In recent years however, despite regular ongoing management through mowing and sheep grazing, time had taken its toll and the pools were silting up, with rushes and reeds starting to dominate the water. This meant they were less suitable for the birds which were becoming further away from the hide, making it more difficult for visitors to view them. The RSPB decided more drastic work was needed, so set about a project to dredge the pools and remove the layers of silt and vegetation that had established over the years.
Colin added:"Before the diggers had even finished the work, there were various wading birds taking advantage of the newly exposed mud to find food. This bodes well for the weeks ahead as the reserve is a vital rest stop for wading birds on autumn migration from other parts of Europe."
This desilting work is the first part of a series of improvements to the Inner Marsh Farm area of the RSPB reserve; the site team are hoping to change from sheep grazing to cattle later this year, with a view to tackling the tough rushes and restoring the area to a rich wet grassland. This along with the installation of an electric predator exclusion fence will make it ideal for nesting wading birds.
In addition, the RSPB are currently embarking on a project to fund the replacement of the aging hide, and upgrade the accessibility of the path, bringing the whole site up to the high standard of Burton Mere Wetlands.
For more information on the important work carried out at the reserve as well as upcoming events, visit www.rspb.org.uk/deeestuary
1. Burton Mere Wetlandsis the gateway to the RSPB's Dee Estuary nature reserve. From the comfort of the reception building, visitors can see nesting avocets and lapwings in the summer and huge flocks of ducks, geese and swans in winter. Water voles and badgers are resident, whilst the summer months are alive with flickering colours from the countless dragonflies and butterflies.
Four miles up the road at Parkgate, the vast saltmarsh provides internationally important habitat for thousands of wading birds and wildfowl, but one of the biggest draws are the birds of prey and owls; hen harriers, Peregrine falcons and short-eared owls are amongst the most captivating winter visitors. During exceptionally high spring tides, the saltmarsh becomes flooded and the resident harvest mice, field voles and the like can be seen fleeing the rising water.
Point of Ayrlies at the tip of the Welsh side of the estuary, where thousands of wading birds gather to roost at high tide, and a huge variety of migrant birds stop off to feed and nest on the saltmarsh. Natterjack toads breed in the sand dunes and the critically endangered Sandhill Rustic Moth thrives here.
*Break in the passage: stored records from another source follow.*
(** The first segment survives the removal of the dataset portion. *)
Lemma dataset_replace_head (y : string) (k : string) :
  Js.count "/" k = 0 ->
  Js.split "/" y !! 0 = Some "dataset" ->
  Js.split "/"
    (Js.replace ("dataset/" +:+ Js.toString (Js.split "/" y !! 1) +:+ "/") ""
       (k +:+ String "/" y)) !! 0
  = Some k.
Proof.
  intros Hk Hmarker.
  pose proof (toString_segment_no_sep y 1) as HX.
  remember (Js.toString (Js.split "/" y !! 1)) as X eqn:EX.
  induction k as [|c k IH].
  - change ("" +:+ String "/" y) with (String "/" y). rewrite replace_unfold.
    change (Js.startsWith _ (String "/" y)) with false. cbv iota.
    reflexivity.
  - simpl in Hk. destruct (Ascii.eqb c "/") eqn:Ec; [lia|].
    change (String c k +:+ String "/" y) with (String c (k +:+ String "/" y)).
    rewrite replace_unfold.
    destruct (Js.startsWith _ (String c _)) eqn:Hstart.
    + change ("dataset/" +:+ X +:+ "/")
        with ("dataset" +:+ String "/" (X +:+ String "/" "")) in Hstart.
      change (String c (k +:+ String "/" y))
        with (String c k +:+ String "/" y) in Hstart.
      apply startsWith_segment in Hstart as [Hck Hstart];
        [|simpl; by rewrite Ec|done].
      apply startsWith_inv in Hstart as [z Hy].
      rewrite append_assoc in Hy.
      assert (Js.split "/" y = X :: Js.split "/" z) as Hsplit
        by (rewrite Hy; by apply (split_segment_sep "/")).
      rewrite Hsplit in Hmarker, EX. injection Hmarker as HXd.
      change ((X :: Js.split "/" z) !! 1) with (Js.split "/" z !! 0) in EX.
      pose proof (split_nonempty "/" z) as Hz.
      destruct (Js.split "/" z) as [|t ts] eqn:Hzs; [done|].
      simpl in EX. subst t. injection Hck as -> ->. subst y X.
      change ("" +:+ Js.drop _ _) with z. by rewrite Hzs.
    + rewrite split_head_cons by done. by rewrite IH.
Qed.

(** X4. The pkgkey of the record is the first segment of the path, for
    every path: the removal of the dataset portion never reaches it. *)
Theorem pathParts_pkgkey_first_segment (path : string) :
  AssetParts.pkgkey (pathParts path) = Js.split "/" path !! 0.
Proof.
  unfold pathParts, destructure4.
  destruct (Js.strictEq (Js.split "/" path !! 1) "dataset") eqn:Hmarker.
  - destruct (Js.split "/" path) as [|k l] eqn:Hsplit;
      [by apply split_nonempty in Hsplit|].
    change ((k :: l) !! 1) with (l !! 0) in *.
    change ((k :: l) !! 2) with (l !! 1).
    destruct (l !! 0) as [s|] eqn:Hs; [|done].
    apply String.eqb_eq in Hmarker as ->.
    assert (l <> []) as Hl by (by destruct l).
    destruct (split_cons_inv "/" path k l Hsplit Hl) as (y & -> & Hy & Hk).
    rewrite <- Hy in Hs |- *.
    pose proof (dataset_replace_head y k Hk Hs) as Hhead.
    destruct (_ !! 3); simpl; exact Hhead.
  - by destruct (_ !! 3).
Qed.

(** * Further properties of package keys *)

Lemma count_app (c : ascii) (a b : string) :
  Js.count c (a +:+ b) = Js.count c a + Js.count c b.
Proof.
  induction a as [|x a IH]; [done|].
  change (String x a +:+ b) with (String x (a +:+ b)). simpl. rewrite IH. lia.
Qed.

Lemma append_sep_inj (sep : ascii) (a b v v' : string) :
  Js.count sep v = 0 -> Js.count sep v' = 0 ->
  a +:+ String sep v = b +:+ String sep v' ->
  a = b /\ v = v'.
Proof.
  intros Hv Hv'. revert b. induction a as [|x a IH]; intros [|y b].
  - by intros [= ->].
  - change (String y b +:+ String sep v') with (String y (b +:+ String sep v')).
    intros [= <- ->]. rewrite count_app in Hv. simpl in Hv.
    rewrite Ascii.eqb_refl in Hv. lia.
  - change (String x a +:+ String sep v) with (String x (a +:+ String sep v)).
    intros [= -> <-]. rewrite count_app in Hv'. simpl in Hv'.
    rewrite Ascii.eqb_refl in Hv'. lia.
  - change (String x a +:+ String sep v) with (String x (a +:+ String sep v)).
    change (String y b +:+ String sep v') with (String y (b +:+ String sep v')).
    intros [= -> Heq]. by destruct (IH b Heq) as [-> ->].
Qed.

(** X5. The key made by [pkgToPkgKey] determines the name and the
    version of the package as long as the versions hold no hyphen. *)
Theorem pkgToPkgKey_determines_package (p q : RegistryPackage.t) :
  Js.count "-" (RegistryPackage.version p) = 0 ->
  Js.count "-" (RegistryPackage.version q) = 0 ->
  pkgToPkgKey p = pkgToPkgKey q ->
  RegistryPackage.name p = RegistryPackage.name q
  /\ RegistryPackage.version p = RegistryPackage.version q.
Proof. intros Hp Hq. by apply append_sep_inj. Qed.

Lemma pkgToPkgKey_determines_package_witness :
  RegistryPackage.name systemPackage
  = RegistryPackage.name (RegistryPackage.mk "system" "1.2.0" None)
  /\ RegistryPackage.version systemPackage
     = RegistryPackage.version (RegistryPackage.mk "system" "1.2.0" None).
Proof.
  apply (pkgToPkgKey_determines_package systemPackage
           (RegistryPackage.mk "system" "1.2.0" None)); reflexivity.
Defined.

(** With a hyphen in a version, two different packages share a key. *)
Example pkgToPkgKey_shared_key :
  pkgToPkgKey (RegistryPackage.mk "nginx" "1.0-beta" None)
  = pkgToPkgKey (RegistryPackage.mk "nginx-1.0" "beta" None).
Proof. reflexivity. Qed.

(** * Further properties of the grouping *)

Section GroupingMore.
Variable K : list string.

Lemma pathParts_service_type (path : string) :
  AssetParts.service (pathParts path)
  = Some (Js.toString (AssetParts.service (pathParts path)))
  /\ AssetParts.type (pathParts path)
     = Some (Js.toString (AssetParts.type (pathParts path))).
Proof.
  destruct (pathParts_segments path) as (l & d & Hl & ->).
  destruct (destructure4_shape l Hl) as (k & Hk & Hfull).
  destruct (l !! 3) as [f|] eqn:Hf; [|done].
  destruct Hfull as [[s Hs] [t Ht]]; [eauto|]. by rewrite Hs, Ht.
Qed.

(** The keys the callback leaves in the accumulator. *)
Lemma groupStep_plain_keys map path :
  plainNames path ->
  exists map',
    groupStep K map path = Returned map'
    /\ (forall s, is_Some (map' !! s)
                  <-> is_Some (map !! s) \/ exists t, placedUnder K s t path)
    /\ (forall s t, is_Some (map' !! s ≫= (.!! t))
                    <-> is_Some (map !! s ≫= (.!! t))
                        \/ placedUnder K s t path).
Proof.
  intros [Hservice Htype]. unfold groupStep, inKibanaAssetType.
  fold (groupedParts path). rewrite Hservice, Htype, orb_false_r.
  case_bool_decide as Hin.
  - eexists. split; [done|]. split.
    + intros s. destruct (decide (Js.toString
                (AssetParts.service (groupedParts path)) = s)) as [<-|Hs].
      * rewrite lookup_insert_eq. split; [|eauto].
        intros _. right. eexists. by repeat split.
      * rewrite lookup_insert_ne by done. split; [eauto|].
        intros [?|(t & Hp & _)]; [done|]. by destruct Hs.
    + intros s t. destruct (decide (Js.toString
                (AssetParts.service (groupedParts path)) = s)) as [<-|Hs].
      * rewrite lookup_insert_eq. simpl.
        destruct (decide (Js.toString
                (AssetParts.type (groupedParts path)) = t)) as [<-|Ht].
        -- rewrite lookup_insert_eq. split; [|eauto].
           intros _. right. by repeat split.
        -- rewrite lookup_insert_ne by done.
           destruct (map !! _); simpl;
             (split; [eauto|]); (intros [?|(_ & Hp & _)]; [done|]);
             by destruct Ht.
      * rewrite lookup_insert_ne by done. split; [eauto|].
        intros [?|(Hp & _)]; [done|]. by destruct Hs.
  - exists map. split; [done|]. split.
    + intros s. split; [eauto|]. intros [?|(t & _ & <- & ?)]; done.
    + intros s t. split; [eauto|]. intros [?|(_ & <- & ?)]; done.
Qed.

Lemma reduce_plain_keys paths : forall map,
  Forall plainNames paths ->
  exists map',
    reduce K paths map = Returned map'
    /\ (forall s, is_Some (map' !! s)
                  <-> is_Some (map !! s)
                      \/ exists p t, p ∈ paths /\ placedUnder K s t p)
    /\ (forall s t, is_Some (map' !! s ≫= (.!! t))
                    <-> is_Some (map !! s ≫= (.!! t))
                        \/ exists p, p ∈ paths /\ placedUnder K s t p).
Proof.
  induction paths as [|path rest IH]; intros map Hplain.
  - exists map. split; [done|].
    split; intros; (split; [eauto|]).
    + intros [?|(p & t & Hp & _)]; [done|]. by apply elem_of_nil in Hp.
    + intros [?|(p & Hp & _)]; [done|]. by apply elem_of_nil in Hp.
  - apply Forall_cons in Hplain as [Hpath Hrest].
    destruct (groupStep_plain_keys map path Hpath) as (map1 & Hstep & Hs1 & Ht1).
    destruct (IH map1 Hrest) as (map' & Hred & Hs' & Ht').
    exists map'. simpl. rewrite Hstep. split; [done|]. split.
    + intros s. rewrite Hs', Hs1. split.
      * intros [[?|(t & Hp)]|(p & t & Hin & Hp)]; [by left|right..].
        -- exists path, t. split; [apply elem_of_cons; by left|done].
        -- exists p, t. split; [apply elem_of_cons; by right|done].
      * intros [?|(p & t & [->|Hin]%elem_of_cons & Hp)]; eauto 6.
    + intros s t. rewrite Ht', Ht1. split.
      * intros [[?|Hp]|(p & Hin & Hp)]; [by left|right..].
        -- exists path. split; [apply elem_of_cons; by left|done].
        -- exists p. split; [apply elem_of_cons; by right|done].
      * intros [?|(p & [->|Hin]%elem_of_cons & Hp)]; eauto 6.
Qed.

End GroupingMore.

(** X6. For paths whose parsed service and type do not name properties
    of [Object.prototype], the [kibana] group of the result is undefined
    exactly when no path is placed under [kibana], and it has a key for a
    type exactly when some path is placed under that type: no key maps to
    an empty array. *)
Theorem groupPathsByService_kibana_keys (K : list string) (paths : list string) :
  Forall plainNames paths ->
  exists r,
    groupPathsByService K paths = Returned r
    /\ (is_Some (kibana r)
        <-> exists p t, p ∈ paths /\ placedUnder K "kibana" t p)
    /\ (forall t, is_Some (kibana r ≫= (.!! t))
                  <-> exists p, p ∈ paths /\ placedUnder K "kibana" t p)
    /\ (forall t assets, kibana r ≫= (.!! t) = Some assets -> assets <> []).
Proof.
  intros Hplain.
  destruct (reduce_plain_keys K paths ∅ Hplain) as (map' & Hred & Hs & Ht).
  destruct (reduce_plain K paths ∅ Hplain) as (map'' & Hred' & Hat).
  rewrite Hred in Hred'. injection Hred' as <-.
  unfold groupPathsByService. rewrite Hred. eexists. split; [done|]. simpl.
  split; [|split].
  - rewrite Hs, lookup_empty. split; [|eauto].
    intros [[? [=]]|?]; done.
  - intros t. rewrite Ht, lookup_empty. simpl. split; [|eauto].
    intros [[? [=]]|?]; done.
  - intros t assets Hassets.
    assert (is_Some (map' !! "kibana" ≫= (.!! t))) as Hsome by eauto.
    apply Ht in Hsome as [[? Hempty]|(p & Hin & Hp)];
      [by rewrite lookup_empty in Hempty|].
    specialize (Hat "kibana" t). unfold assetsAt in Hat.
    rewrite Hassets, lookup_empty in Hat. simpl in Hat. subst assets.
    intros Hnil%fmap_nil_inv.
    assert (p ∈ filter (placedUnder K "kibana" t) paths) as Hp'
      by (by apply list_elem_of_filter).
    rewrite Hnil in Hp'. by apply elem_of_nil in Hp'.
Qed.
A programme of events runs at all three sites throughout the year, please see: www.rspb.org.uk/deeestuary
Location and opening times:
RSPB Burton Mere Wetlands, Puddington Lane, Burton, Cheshire, CH64 5SF. The reserve is open daily (except Christmas Day) from 9 am to 5 pm from November to March, and 9am to dusk from April to October. The reception building is open from 9.30 am to 5 pm from February to October, and 9.30 am to 4.30 pm from October to January.
2.The RSPB is the UK's largest nature conservation charity, inspiring everyone to give nature a home. Together with our partners, we protect threatened birds and wildlife so our towns, coast and countryside will teem with life once again. We play a leading role in BirdLife International, a worldwide partnership of nature conservation organisations.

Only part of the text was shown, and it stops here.